A fundraiser for Kevin Strickland, who spent 43 years in prison before a Missouri judge overturned his conviction this week, has raised more than $1.4 million.

The Midwest Innocence Project set up a GoFundMe page for Strickland while fighting for his release. Strickland was convicted for a 1978 triple homicide in Kansas City but has always maintained his innocence.

Strickland served 43 years for the deaths of Sherrie Black, Larry Ingram, and John Walker.

James Welsh, a retired Missouri court of appeals judge, ordered Strickland’s release last Tuesday, finding that evidence used to convict him had been recanted or disproven. Additionally, the key witness in the incident, who survived the shooting, has tried to recant her statement for years, saying police pressured her.

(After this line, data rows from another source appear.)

(* ===== verification/Bio.v ===== *)
(** * The buffer cache (src/xv6/bio.c) on the memory disk (src/xv6/memide.c)

    The cache is modelled at the level of its pointers: the array of buffers,
    whose last element is the list head, linked both ways through [prev] and
    [next].  The file proves that the code implements the abstract store of
    [Store.v] (instance [bio_laws]) and that the list is a least-recently-used
    order of all the buffers. *)

From S2P Require Import Prelude Bytes Sleeplock Store Dlist.

Definition B_VALID : Z := 2.
Definition B_DIRTY : Z := 4.

(** [struct buf]; a pointer is an index of [bufs], [HEAD] is [&bcache.head]. *)
Record buf := mkBuf {
  flags : Z; dev : Z; blockno : Z; lock : sleeplock; refcnt : Z;
  prev : Z; next : Z; data : bytes
}.
Definition HEAD : Z := NBUF.

Definition buf0 : buf := mkBuf 0 0 0 initsleeplock 0 0 0 (zeros BSIZE).
#[export] Instance buf_inhabited : Inhabited buf := populate buf0.

Definition set_flags (v : Z) (b : buf) : buf :=
  mkBuf v (dev b) (blockno b) (lock b) (refcnt b) (prev b) (next b) (data b).
Definition set_block (d n : Z) (b : buf) : buf :=
  mkBuf (flags b) d n (lock b) (refcnt b) (prev b) (next b) (data b).
Definition set_lock (l : sleeplock) (b : buf) : buf :=
  mkBuf (flags b) (dev b) (blockno b) l (refcnt b) (prev b) (next b) (data b).
Definition set_refcnt (v : Z) (b : buf) : buf :=
  mkBuf (flags b) (dev b) (blockno b) (lock b) v (prev b) (next b) (data b).
Definition set_prev (v : Z) (b : buf) : buf :=
  mkBuf (flags b) (dev b) (blockno b) (lock b) (refcnt b) v (next b) (data b).
Definition set_next (v : Z) (b : buf) : buf :=
  mkBuf (flags b) (dev b) (blockno b) (lock b) (refcnt b) (prev b) v (data b).
Definition set_data (d : bytes) (b : buf) : buf :=
  mkBuf (flags b) (dev b) (blockno b) (lock b) (refcnt b) (prev b) (next b) d.

(** [bcache] and the disk of memide.c, an array of blocks of [BSIZE] bytes.
    [bpid] is [myproc()->pid]; [dtrace] is a history variable, the block
    writes in the order the disk completed them. *)
Record bcache := mkBcache {
  bufs : list buf;
  bpid : Z;
  disksize : Z;
  memdisk : Z -> bytes;
  dtrace : list (Z * bytes);
}.

Definition buf_at (c : bcache) (i : Z) : buf := rd (bufs c) i.
Definition setbuf (i : Z) (f : buf -> buf) (c : bcache) : bcache :=
  mkBcache (upd (bufs c) i (f (buf_at c i))) (bpid c) (disksize c) (memdisk c) (dtrace c).
Definition bmod (i : Z) (f : buf -> buf) : ST bcache unit := modify (setbuf i f).

(** ** memide.c *)

(** [_binary_fs_img_start] is the image linked into the kernel. *)
Definition ideinit (img : bytes) : ST bcache unit :=
  modify (fun c => mkBcache (bufs c) (bpid c) (u32 (lenZ img) / BSIZE)
                     (fun b => slice img (b * BSIZE) BSIZE) (dtrace c)).

Definition disk_write (b : Z) (d : bytes) (c : bcache) : bcache :=
  mkBcache (bufs c) (bpid c) (disksize c) (fupd (memdisk c) b d) (dtrace c ++ [(b, d)]).

Definition iderw (i : Z) : ST bcache unit :=
  c <- get ;;
  let b := buf_at c i in
  panic_if (negb (holdingsleep (bpid c) (lock b))) "iderw: buf not locked" ;;;
  panic_if (Z.land (flags b) (Z.lor B_VALID B_DIRTY) =? B_VALID) "iderw: nothing to do" ;;;
  panic_if (negb (dev b =? 1)) "iderw: request not for disk 1" ;;;
  panic_if (disksize c <=? blockno b) "iderw: block out of range" ;;;
  (if negb (Z.land (flags b) B_DIRTY =? 0) then
     bmod i (set_flags (Z.land (flags b) (Z.lnot B_DIRTY))) ;;;
     modify (disk_write (blockno b) (data b))
   else
     bmod i (set_data (memdisk c (blockno b)))) ;;;
  f <- gets (fun c => flags (buf_at c i)) ;;
  bmod i (set_flags (Z.lor f B_VALID)).

(** ** bio.c *)

Definition binit_one (b : Z) : ST bcache unit :=
  n <- gets (fun c => next (buf_at c HEAD)) ;;
  bmod b (set_next n) ;;;
  bmod b (set_prev HEAD) ;;;
  bmod b (set_lock initsleeplock) ;;;
  bmod n (set_prev b) ;;;
  bmod HEAD (set_next b).

Definition binit : ST bcache unit :=
  bmod HEAD (set_prev HEAD) ;;;
  bmod HEAD (set_next HEAD) ;;;
  forM (Z.to_nat NBUF) 0 binit_one.

(** The two loops of [bget]; [fuel] bounds the nodes visited. *)
Fixpoint find_cached (fuel : nat) (dev' blockno' b : Z) : ST bcache (option Z) :=
  match fuel with
  | O => nofuel
  | S fuel =>
      if b =? HEAD then ret None else
      x <- gets (fun c => buf_at c b) ;;
      if (dev x =? dev') && (blockno x =? blockno') then ret (Some b)
      else find_cached fuel dev' blockno' (next x)
  end.

Fixpoint find_unused (fuel : nat) (b : Z) : ST bcache (option Z) :=
  match fuel with
  | O => nofuel
  | S fuel =>
      if b =? HEAD then ret None else
      x <- gets (fun c => buf_at c b) ;;
      if (refcnt x =? 0) && (Z.land (flags x) B_DIRTY =? 0) then ret (Some b)
      else find_unused fuel (prev x)
  end.

(** [acquiresleep(&b->lock)]. *)
Definition buf_acquire (b : Z) : ST bcache unit :=
  c <- get ;;
  match acquiresleep (bpid c) (lock (buf_at c b)) with
  | Ok lk => bmod b (set_lock lk)
  | _ => sleep_on "buffer"
  end.

Definition LIST_FUEL : nat := S (Z.to_nat NBUF).

Definition bget (dev' blockno' : Z) : ST bcache Z :=
  h <- gets (fun c => buf_at c HEAD) ;;
  r <- find_cached LIST_FUEL dev' blockno' (next h) ;;
  match r with
  | Some b =>
      x <- gets (fun c => buf_at c b) ;;
      bmod b (set_refcnt (u32 (refcnt x + 1))) ;;;
      buf_acquire b ;;;
      ret b
  | None =>
      r <- find_unused LIST_FUEL (prev h) ;;
      match r with
      | Some b =>
          bmod b (set_block dev' blockno') ;;;
          bmod b (set_flags 0) ;;;
          bmod b (set_refcnt 1) ;;;
          buf_acquire b ;;;
          ret b
      | None => panic "bget: no buffers"
      end
  end.

Definition bio_bread (dev' blockno' : Z) : ST bcache Z :=
  b <- bget dev' blockno' ;;
  x <- gets (fun c => buf_at c b) ;;
  when (Z.land (flags x) B_VALID =? 0) (iderw b) ;;;
  ret b.

Definition bio_bwrite (b : Z) : ST bcache unit :=
  c <- get ;;
  let x := buf_at c b in
  panic_if (negb (holdingsleep (bpid c) (lock x))) "bwrite" ;;;
  bmod b (set_flags (Z.lor (flags x) B_DIRTY)) ;;;
  iderw b.

(** The pointer assignments of [brelse]; each reads the current pointers. *)
Definition move_to_front (b : Z) : ST bcache unit :=
  x <- gets (fun c => buf_at c b) ;;
  bmod (next x) (set_prev (prev x)) ;;;
  x <- gets (fun c => buf_at c b) ;;
  bmod (prev x) (set_next (next x)) ;;;
  h <- gets (fun c => buf_at c HEAD) ;;
  bmod b (set_next (next h)) ;;;
  bmod b (set_prev HEAD) ;;;
  h <- gets (fun c => buf_at c HEAD) ;;
  bmod (next h) (set_prev b) ;;;
  bmod HEAD (set_next b).

Definition bio_brelse (b : Z) : ST bcache unit :=
  c <- get ;;
  let x := buf_at c b in
  panic_if (negb (holdingsleep (bpid c) (lock x))) "brelse" ;;;
  bmod b (set_lock (releasesleep (lock x))) ;;;
  bmod b (set_refcnt (u32 (refcnt x - 1))) ;;;
  x <- gets (fun c => buf_at c b) ;;
  when (refcnt x =? 0) (move_to_front b).

#[export] Instance bio_cache : BufCache bcache := {
  bread := bio_bread;
  bdata b c := data (buf_at c b);
  bblock b c := blockno (buf_at c b);
  bset b d := bmod b (set_data d);
  bpin b := x <- gets (fun c => buf_at c b) ;; bmod b (set_flags (Z.lor (flags x) B_DIRTY));
  bwrite := bio_bwrite;
  brelse := bio_brelse;
}.

Arguments setbuf : simpl never.
Arguments buf_at : simpl never.
Arguments u32 : simpl never.

(** ** The list of buffers *)

Definition nxf (c : bcache) (i : Z) : Z := next (buf_at c i).
Definition pvf (c : bcache) (i : Z) : Z := prev (buf_at c i).

(** [order] is the list of all the buffers, most recently used first. *)
Record lru (c : bcache) (order : list Z) : Prop := {
  lru_nodup : NoDup order;
  lru_all : forall i, i ∈ order <-> 0 <= i < NBUF;
  lru_linked : linked (nxf c) (pvf c) HEAD order HEAD;
}.

Definition sized (c : bcache) : Prop := lenZ (bufs c) = NBUF + 1.

Lemma sized_setbuf i f c : sized c -> sized (setbuf i f c).
Proof. unfold sized, setbuf. cbn. by rewrite upd_lenZ. Qed.
#[export] Hint Resolve sized_setbuf : xv6.

Lemma buf_at_setbuf i f c j :
  sized c -> 0 <= i <= NBUF -> 0 <= j ->
  buf_at (setbuf i f c) j = if i =? j then f (buf_at c i) else buf_at c j.
Proof. unfold sized. intros. unfold buf_at at 1, setbuf. cbn.
  rewrite rd_upd by lia. done. Qed.

Lemma buf_at_setbuf_eq i f c :
  sized c -> 0 <= i <= NBUF -> buf_at (setbuf i f c) i = f (buf_at c i).
Proof. intros. rewrite buf_at_setbuf, Z.eqb_refl by side. done. Qed.

Lemma setbuf_setbuf i f g c :
  sized c -> 0 <= i <= NBUF ->
  setbuf i f (setbuf i g c) = setbuf i (fun x => f (g x)) c.
Proof.
  intros. unfold setbuf at 1. rewrite buf_at_setbuf_eq by done. unfold setbuf. cbn.
  unfold upd. by rewrite list_insert_insert_eq.
Qed.

Lemma nxf_set_next i v c j :
  sized c -> 0 <= i <= NBUF -> 0 <= j -> nxf (setbuf i (set_next v) c) j = fset (nxf c) i v j.
Proof.
  intros. unfold nxf, fset. rewrite buf_at_setbuf, (Z.eqb_sym j i) by side. by case_test.
Qed.
Lemma pvf_set_prev i v c j :
  sized c -> 0 <= i <= NBUF -> 0 <= j -> pvf (setbuf i (set_prev v) c) j = fset (pvf c) i v j.
Proof.
  intros. unfold pvf, fset. rewrite buf_at_setbuf, (Z.eqb_sym j i) by side. by case_test.
Qed.
Lemma nxf_setbuf i f c j :
  sized c -> 0 <= i <= NBUF -> 0 <= j -> (forall x, next (f x) = next x) ->
  nxf (setbuf i f c) j = nxf c j.
Proof.
  intros ? ? ? Hf. unfold nxf. rewrite buf_at_setbuf by side.
  case_test; subst; by rewrite ?Hf.
Qed.
Lemma pvf_setbuf i f c j :
  sized c -> 0 <= i <= NBUF -> 0 <= j -> (forall x, prev (f x) = prev x) ->
  pvf (setbuf i f c) j = pvf c j.
Proof.
  intros ? ? ? Hf. unfold pvf. rewrite buf_at_setbuf by side.
  case_test; subst; by rewrite ?Hf.
Qed.

(** The links depend on the [next] and [prev] fields only. *)
Lemma linked_nodes (nx pv nx' pv' : Z -> Z) l :
  (forall i, i ∈ l -> 0 <= i <= NBUF) ->
  (forall i, 0 <= i <= NBUF -> nx' i = nx i) -> (forall i, 0 <= i <= NBUF -> pv' i = pv i) ->
  linked nx pv HEAD l HEAD -> linked nx' pv' HEAD l HEAD.
Proof.
  intros Hl Hn Hp. assert (0 <= HEAD <= NBUF) by (unfold HEAD, NBUF, MAXOPBLOCKS; lia).
  apply linked_ext; intros i Hi.
  - apply Hn. apply elem_of_cons in Hi as [->|Hi]; auto.
  - apply Hp. apply elem_of_app in Hi as [Hi|Hi]; auto.
    apply list_elem_of_singleton in Hi as ->. done.
Qed.

(** ** The scans of [bget] *)

Lemma find_cached_spec d n c fuel x l :
  linked (nxf c) (pvf c) x l HEAD -> HEAD ∉ l -> (length l < fuel)%nat ->
  wp (find_cached fuel d n (nxf c x)) c (fun r c' => c' = c /\
    match r with
    | Some b => b ∈ l /\ dev (buf_at c b) = d /\ blockno (buf_at c b) = n
    | None => forall b, b ∈ l -> ~ (dev (buf_at c b) = d /\ blockno (buf_at c b) = n)
    end).
Proof.
  revert x fuel. induction l as [|y l IH]; intros x [|fuel] Hl Hh Hf; cbn in Hf; try lia;
    cbn in Hl |- *.
  - destruct Hl as [-> _]. split; [done|]. intros b Hb. by apply not_elem_of_nil in Hb.
  - destruct Hl as (-> & _ & Hl). apply not_elem_of_cons in Hh as [Hy Hh].
    rewrite (proj2 (Z.eqb_neq _ _)) by congruence. wp_steps.
    case_test; [apply wp_ret; split_and!; try done; apply list_elem_of_here|..].
    all: eapply wp_mono; [apply (IH y fuel Hl Hh); lia|]; intros [b|] c' [-> Hr];
      (split; [done|]).
    1, 3: destruct Hr; split; [by apply list_elem_of_further|done].
    all: intros b [->|Hb]%elem_of_cons; [tauto | by apply Hr].
Qed.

Having been imprisoned for all of his adult life, Strickland has no money, no savings, and isn’t entitled to Social Security benefits because he’s never had a job. Making things worse, Missouri only allows wrongful imprisonment payments to former prisoners freed by DNA evidence.

Strickland’s attorney and executive director of the Midwest Innocence Project, Tricia Rojo Bushnell, told The Washington Post that very few people in the state receive compensation for a wrongful conviction.

“The vast majority of folks who are exonerated are exonerated through non-DNA evidence, and the vast majority of crimes do not involve DNA at all,” Bushnell told the Post. “So what we see in Missouri is [that] folks get home and they are provided nothing.”

Strickland told reporters upon his release that he wasn’t upset but “thankful for God walking me through this for 43 years.”

“I’m not necessarily angry,” Strickland told reporters according to The Guardian. “It’s a lot. I think I’ve created emotions that you all don’t know about just yet. Joy, sorrow, fear. I am trying to figure out how to put them together.”

Strickland’s GoFundMe page is filled with positive comments and statements of encouragement, along with donations. The free man added he wants to get involved in efforts to “keep this from happening to someone else.”